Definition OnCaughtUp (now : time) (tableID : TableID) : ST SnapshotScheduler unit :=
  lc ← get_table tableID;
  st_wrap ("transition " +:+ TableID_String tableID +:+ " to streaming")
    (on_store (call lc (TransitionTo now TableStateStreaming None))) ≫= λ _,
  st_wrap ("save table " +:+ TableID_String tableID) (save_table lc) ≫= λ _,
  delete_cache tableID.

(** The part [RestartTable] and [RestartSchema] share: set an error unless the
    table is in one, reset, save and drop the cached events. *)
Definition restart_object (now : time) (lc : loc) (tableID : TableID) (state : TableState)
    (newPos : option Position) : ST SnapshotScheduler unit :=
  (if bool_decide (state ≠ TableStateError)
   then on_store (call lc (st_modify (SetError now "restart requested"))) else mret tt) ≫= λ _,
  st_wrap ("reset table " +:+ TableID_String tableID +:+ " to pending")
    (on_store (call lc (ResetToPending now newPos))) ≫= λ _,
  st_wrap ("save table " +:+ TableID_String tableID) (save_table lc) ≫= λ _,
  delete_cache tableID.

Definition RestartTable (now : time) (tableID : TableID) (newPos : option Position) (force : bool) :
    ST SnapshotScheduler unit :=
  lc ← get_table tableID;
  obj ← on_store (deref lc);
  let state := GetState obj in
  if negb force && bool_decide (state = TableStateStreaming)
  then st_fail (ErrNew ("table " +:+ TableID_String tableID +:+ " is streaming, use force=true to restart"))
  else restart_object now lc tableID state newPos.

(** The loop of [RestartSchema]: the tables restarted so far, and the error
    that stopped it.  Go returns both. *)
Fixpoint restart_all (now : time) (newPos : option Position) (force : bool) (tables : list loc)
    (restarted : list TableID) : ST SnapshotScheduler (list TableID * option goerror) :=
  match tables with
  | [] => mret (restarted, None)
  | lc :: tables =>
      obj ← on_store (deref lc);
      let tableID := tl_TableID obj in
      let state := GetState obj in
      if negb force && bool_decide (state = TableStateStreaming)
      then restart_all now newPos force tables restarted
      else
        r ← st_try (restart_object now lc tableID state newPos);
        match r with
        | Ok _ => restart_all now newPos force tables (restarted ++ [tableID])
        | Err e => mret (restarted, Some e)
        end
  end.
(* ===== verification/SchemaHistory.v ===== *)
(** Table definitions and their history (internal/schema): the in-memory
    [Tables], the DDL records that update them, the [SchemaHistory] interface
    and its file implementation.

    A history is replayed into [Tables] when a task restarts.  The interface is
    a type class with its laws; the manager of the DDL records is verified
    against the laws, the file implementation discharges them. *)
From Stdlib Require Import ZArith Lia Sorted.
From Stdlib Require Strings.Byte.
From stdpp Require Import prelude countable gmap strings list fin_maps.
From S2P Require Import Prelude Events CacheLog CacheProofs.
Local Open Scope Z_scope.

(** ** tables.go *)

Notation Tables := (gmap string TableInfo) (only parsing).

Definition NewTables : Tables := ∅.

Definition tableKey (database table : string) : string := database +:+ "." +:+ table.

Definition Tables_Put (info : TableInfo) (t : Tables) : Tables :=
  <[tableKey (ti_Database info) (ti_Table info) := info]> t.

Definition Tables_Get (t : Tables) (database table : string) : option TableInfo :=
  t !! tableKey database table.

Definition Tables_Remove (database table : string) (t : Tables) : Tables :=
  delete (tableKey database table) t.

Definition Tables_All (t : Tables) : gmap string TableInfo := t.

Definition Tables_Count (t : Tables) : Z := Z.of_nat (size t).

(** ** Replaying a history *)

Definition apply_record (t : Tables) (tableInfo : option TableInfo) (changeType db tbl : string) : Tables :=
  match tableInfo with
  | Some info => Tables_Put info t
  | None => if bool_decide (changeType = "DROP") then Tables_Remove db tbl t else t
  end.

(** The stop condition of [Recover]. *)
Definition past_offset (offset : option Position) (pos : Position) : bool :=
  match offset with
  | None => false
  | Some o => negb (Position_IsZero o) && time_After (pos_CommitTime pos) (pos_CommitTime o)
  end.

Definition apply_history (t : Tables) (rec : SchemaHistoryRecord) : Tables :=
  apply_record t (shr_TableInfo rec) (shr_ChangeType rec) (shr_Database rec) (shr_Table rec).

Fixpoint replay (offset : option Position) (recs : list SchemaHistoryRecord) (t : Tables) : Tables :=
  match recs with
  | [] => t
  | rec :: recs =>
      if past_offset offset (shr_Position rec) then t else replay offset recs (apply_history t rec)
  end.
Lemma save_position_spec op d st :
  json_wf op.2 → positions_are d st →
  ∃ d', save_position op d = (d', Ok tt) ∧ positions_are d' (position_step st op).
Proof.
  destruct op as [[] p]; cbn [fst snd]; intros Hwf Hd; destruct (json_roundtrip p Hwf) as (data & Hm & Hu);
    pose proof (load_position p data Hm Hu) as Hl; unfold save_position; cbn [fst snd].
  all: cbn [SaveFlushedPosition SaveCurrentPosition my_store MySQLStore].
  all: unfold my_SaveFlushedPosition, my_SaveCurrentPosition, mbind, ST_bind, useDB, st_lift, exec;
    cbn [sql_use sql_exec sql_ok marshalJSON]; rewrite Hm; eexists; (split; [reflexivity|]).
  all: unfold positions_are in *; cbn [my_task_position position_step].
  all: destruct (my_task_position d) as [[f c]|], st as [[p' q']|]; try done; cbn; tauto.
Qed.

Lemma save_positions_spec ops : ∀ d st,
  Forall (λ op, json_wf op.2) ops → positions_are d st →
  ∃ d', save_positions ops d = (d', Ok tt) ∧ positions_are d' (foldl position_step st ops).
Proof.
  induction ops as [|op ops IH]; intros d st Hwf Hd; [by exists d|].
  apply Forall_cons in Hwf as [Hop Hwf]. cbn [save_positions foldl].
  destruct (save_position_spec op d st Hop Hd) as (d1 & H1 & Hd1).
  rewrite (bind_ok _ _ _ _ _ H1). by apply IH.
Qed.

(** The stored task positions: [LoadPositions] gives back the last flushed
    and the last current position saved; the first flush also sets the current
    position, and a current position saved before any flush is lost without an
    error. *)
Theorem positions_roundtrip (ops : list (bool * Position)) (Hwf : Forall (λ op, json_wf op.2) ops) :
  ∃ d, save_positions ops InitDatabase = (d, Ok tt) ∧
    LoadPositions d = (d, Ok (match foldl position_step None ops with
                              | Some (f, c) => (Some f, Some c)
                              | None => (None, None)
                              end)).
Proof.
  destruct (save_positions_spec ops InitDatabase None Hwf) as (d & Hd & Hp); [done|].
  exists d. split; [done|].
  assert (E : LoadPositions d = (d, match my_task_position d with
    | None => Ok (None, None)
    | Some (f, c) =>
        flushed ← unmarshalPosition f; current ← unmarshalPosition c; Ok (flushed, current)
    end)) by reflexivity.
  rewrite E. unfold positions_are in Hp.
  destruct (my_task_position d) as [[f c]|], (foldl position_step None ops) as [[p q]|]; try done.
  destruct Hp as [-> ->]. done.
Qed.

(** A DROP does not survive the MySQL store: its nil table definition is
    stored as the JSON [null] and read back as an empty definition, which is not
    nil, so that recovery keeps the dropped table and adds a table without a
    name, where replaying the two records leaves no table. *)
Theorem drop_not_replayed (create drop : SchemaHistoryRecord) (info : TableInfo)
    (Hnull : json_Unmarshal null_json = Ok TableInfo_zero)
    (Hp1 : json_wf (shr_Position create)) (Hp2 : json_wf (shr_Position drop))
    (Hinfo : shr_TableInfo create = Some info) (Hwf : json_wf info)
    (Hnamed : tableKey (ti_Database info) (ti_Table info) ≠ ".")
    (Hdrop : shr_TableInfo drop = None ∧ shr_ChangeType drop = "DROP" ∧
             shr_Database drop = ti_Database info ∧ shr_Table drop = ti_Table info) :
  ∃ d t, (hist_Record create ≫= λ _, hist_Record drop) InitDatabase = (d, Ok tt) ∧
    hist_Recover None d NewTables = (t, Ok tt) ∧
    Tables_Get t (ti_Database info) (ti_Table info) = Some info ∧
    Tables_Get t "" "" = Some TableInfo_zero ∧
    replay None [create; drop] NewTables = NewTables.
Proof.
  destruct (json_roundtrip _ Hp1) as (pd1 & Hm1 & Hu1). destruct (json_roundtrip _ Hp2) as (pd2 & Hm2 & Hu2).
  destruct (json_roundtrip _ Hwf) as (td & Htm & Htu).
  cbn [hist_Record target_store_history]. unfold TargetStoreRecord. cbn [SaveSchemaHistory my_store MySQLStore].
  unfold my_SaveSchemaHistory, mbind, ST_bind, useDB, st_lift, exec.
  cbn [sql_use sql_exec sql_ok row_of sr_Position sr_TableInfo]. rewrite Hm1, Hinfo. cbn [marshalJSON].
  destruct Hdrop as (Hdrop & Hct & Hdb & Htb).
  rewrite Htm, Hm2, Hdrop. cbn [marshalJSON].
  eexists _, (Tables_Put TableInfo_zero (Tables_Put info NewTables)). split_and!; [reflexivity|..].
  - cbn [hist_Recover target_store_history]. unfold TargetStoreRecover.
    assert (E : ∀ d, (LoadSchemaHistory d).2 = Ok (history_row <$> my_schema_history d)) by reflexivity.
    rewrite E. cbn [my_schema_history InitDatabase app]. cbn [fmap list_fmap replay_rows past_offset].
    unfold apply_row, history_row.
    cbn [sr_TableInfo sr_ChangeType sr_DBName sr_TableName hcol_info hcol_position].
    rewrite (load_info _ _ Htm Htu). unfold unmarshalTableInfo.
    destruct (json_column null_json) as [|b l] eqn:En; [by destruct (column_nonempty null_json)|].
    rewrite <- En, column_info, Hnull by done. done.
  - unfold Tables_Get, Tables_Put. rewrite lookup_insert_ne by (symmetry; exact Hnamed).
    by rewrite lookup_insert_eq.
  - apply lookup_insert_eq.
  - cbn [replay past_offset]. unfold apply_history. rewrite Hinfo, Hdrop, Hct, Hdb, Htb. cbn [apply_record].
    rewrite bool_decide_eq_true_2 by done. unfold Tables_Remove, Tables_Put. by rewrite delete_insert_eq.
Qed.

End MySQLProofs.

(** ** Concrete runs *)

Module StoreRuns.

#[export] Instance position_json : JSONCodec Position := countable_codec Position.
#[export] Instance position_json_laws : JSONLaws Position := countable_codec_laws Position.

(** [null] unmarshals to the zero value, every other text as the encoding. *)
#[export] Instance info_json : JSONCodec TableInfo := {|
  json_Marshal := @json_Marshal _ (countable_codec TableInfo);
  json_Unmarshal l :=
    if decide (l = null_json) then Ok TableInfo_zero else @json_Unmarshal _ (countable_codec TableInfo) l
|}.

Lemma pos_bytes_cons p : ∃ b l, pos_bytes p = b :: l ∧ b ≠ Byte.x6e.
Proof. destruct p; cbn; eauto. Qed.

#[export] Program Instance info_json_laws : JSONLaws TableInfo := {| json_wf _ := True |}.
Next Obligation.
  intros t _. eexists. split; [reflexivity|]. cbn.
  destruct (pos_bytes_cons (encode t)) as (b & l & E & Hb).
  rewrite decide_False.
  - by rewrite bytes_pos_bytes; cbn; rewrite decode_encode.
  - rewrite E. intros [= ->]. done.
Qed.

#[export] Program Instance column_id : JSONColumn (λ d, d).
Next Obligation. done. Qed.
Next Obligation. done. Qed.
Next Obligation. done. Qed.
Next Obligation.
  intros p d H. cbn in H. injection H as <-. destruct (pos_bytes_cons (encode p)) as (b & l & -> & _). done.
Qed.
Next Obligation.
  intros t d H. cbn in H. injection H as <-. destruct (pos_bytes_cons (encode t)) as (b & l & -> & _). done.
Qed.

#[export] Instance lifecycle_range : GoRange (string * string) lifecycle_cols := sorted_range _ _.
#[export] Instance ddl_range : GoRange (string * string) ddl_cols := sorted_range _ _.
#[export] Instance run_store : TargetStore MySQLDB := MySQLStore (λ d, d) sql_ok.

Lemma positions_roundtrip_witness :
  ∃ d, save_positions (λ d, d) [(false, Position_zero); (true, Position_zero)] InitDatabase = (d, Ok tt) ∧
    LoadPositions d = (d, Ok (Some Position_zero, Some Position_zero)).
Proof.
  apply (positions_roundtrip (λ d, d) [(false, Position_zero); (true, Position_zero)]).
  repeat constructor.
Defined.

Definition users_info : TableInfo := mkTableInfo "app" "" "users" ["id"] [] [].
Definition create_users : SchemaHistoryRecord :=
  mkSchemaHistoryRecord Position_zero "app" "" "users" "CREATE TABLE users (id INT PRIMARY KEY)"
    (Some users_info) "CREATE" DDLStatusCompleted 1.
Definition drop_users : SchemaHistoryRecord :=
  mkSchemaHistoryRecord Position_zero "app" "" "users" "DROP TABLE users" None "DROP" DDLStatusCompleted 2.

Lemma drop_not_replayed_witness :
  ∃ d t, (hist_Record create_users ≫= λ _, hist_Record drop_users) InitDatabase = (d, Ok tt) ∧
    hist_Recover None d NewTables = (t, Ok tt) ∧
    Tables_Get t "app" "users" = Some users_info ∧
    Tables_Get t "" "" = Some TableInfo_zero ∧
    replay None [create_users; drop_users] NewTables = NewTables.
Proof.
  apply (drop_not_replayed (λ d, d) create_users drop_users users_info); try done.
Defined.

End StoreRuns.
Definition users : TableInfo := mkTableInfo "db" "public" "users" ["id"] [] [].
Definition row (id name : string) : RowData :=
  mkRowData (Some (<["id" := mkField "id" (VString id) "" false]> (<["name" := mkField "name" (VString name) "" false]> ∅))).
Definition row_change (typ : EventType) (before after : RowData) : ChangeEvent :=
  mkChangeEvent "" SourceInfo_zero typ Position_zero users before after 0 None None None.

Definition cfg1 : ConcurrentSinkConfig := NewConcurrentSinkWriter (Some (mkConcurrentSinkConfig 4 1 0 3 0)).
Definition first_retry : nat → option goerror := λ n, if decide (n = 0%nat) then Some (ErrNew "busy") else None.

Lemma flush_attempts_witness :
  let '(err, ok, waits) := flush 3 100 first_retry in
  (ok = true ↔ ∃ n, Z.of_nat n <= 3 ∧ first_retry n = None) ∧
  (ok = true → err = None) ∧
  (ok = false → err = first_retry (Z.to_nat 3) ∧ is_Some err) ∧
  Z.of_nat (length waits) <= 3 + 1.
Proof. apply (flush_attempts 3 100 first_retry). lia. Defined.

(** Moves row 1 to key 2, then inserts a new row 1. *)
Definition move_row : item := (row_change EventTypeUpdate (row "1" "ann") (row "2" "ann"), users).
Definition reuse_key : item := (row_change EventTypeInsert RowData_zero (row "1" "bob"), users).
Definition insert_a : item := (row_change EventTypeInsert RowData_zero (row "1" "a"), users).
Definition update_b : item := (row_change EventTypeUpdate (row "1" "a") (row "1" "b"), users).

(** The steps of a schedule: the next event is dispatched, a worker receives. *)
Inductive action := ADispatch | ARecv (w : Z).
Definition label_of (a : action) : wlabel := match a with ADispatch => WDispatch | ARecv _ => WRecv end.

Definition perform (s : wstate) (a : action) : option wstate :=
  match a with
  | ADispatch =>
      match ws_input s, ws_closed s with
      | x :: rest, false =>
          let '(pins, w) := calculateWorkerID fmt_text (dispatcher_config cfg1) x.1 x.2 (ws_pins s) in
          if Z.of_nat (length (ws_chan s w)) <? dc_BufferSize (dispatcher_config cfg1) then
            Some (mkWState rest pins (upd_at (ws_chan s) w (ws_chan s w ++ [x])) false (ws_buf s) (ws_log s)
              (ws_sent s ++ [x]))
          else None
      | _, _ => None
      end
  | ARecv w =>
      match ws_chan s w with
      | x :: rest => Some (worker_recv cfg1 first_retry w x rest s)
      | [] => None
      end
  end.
_ _ _
• TASK:
Would you output, from the records above, exactly the run of lines that starts at the line containing "#[export] Instance lifecycle_range" and ends at the line containing "Some users_info ∧", and only that run?

• RESPONSE:
#[export] Instance lifecycle_range : GoRange (string * string) lifecycle_cols := sorted_range _ _.
#[export] Instance ddl_range : GoRange (string * string) ddl_cols := sorted_range _ _.
#[export] Instance run_store : TargetStore MySQLDB := MySQLStore (λ d, d) sql_ok.

Lemma positions_roundtrip_witness :
  ∃ d, save_positions (λ d, d) [(false, Position_zero); (true, Position_zero)] InitDatabase = (d, Ok tt) ∧
    LoadPositions d = (d, Ok (Some Position_zero, Some Position_zero)).
Proof.
  apply (positions_roundtrip (λ d, d) [(false, Position_zero); (true, Position_zero)]).
  repeat constructor.
Defined.

Definition users_info : TableInfo := mkTableInfo "app" "" "users" ["id"] [] [].
Definition create_users : SchemaHistoryRecord :=
  mkSchemaHistoryRecord Position_zero "app" "" "users" "CREATE TABLE users (id INT PRIMARY KEY)"
    (Some users_info) "CREATE" DDLStatusCompleted 1.
Definition drop_users : SchemaHistoryRecord :=
  mkSchemaHistoryRecord Position_zero "app" "" "users" "DROP TABLE users" None "DROP" DDLStatusCompleted 2.

Lemma drop_not_replayed_witness :
  ∃ d t, (hist_Record create_users ≫= λ _, hist_Record drop_users) InitDatabase = (d, Ok tt) ∧
    hist_Recover None d NewTables = (t, Ok tt) ∧
    Tables_Get t "app" "users" = Some users_info ∧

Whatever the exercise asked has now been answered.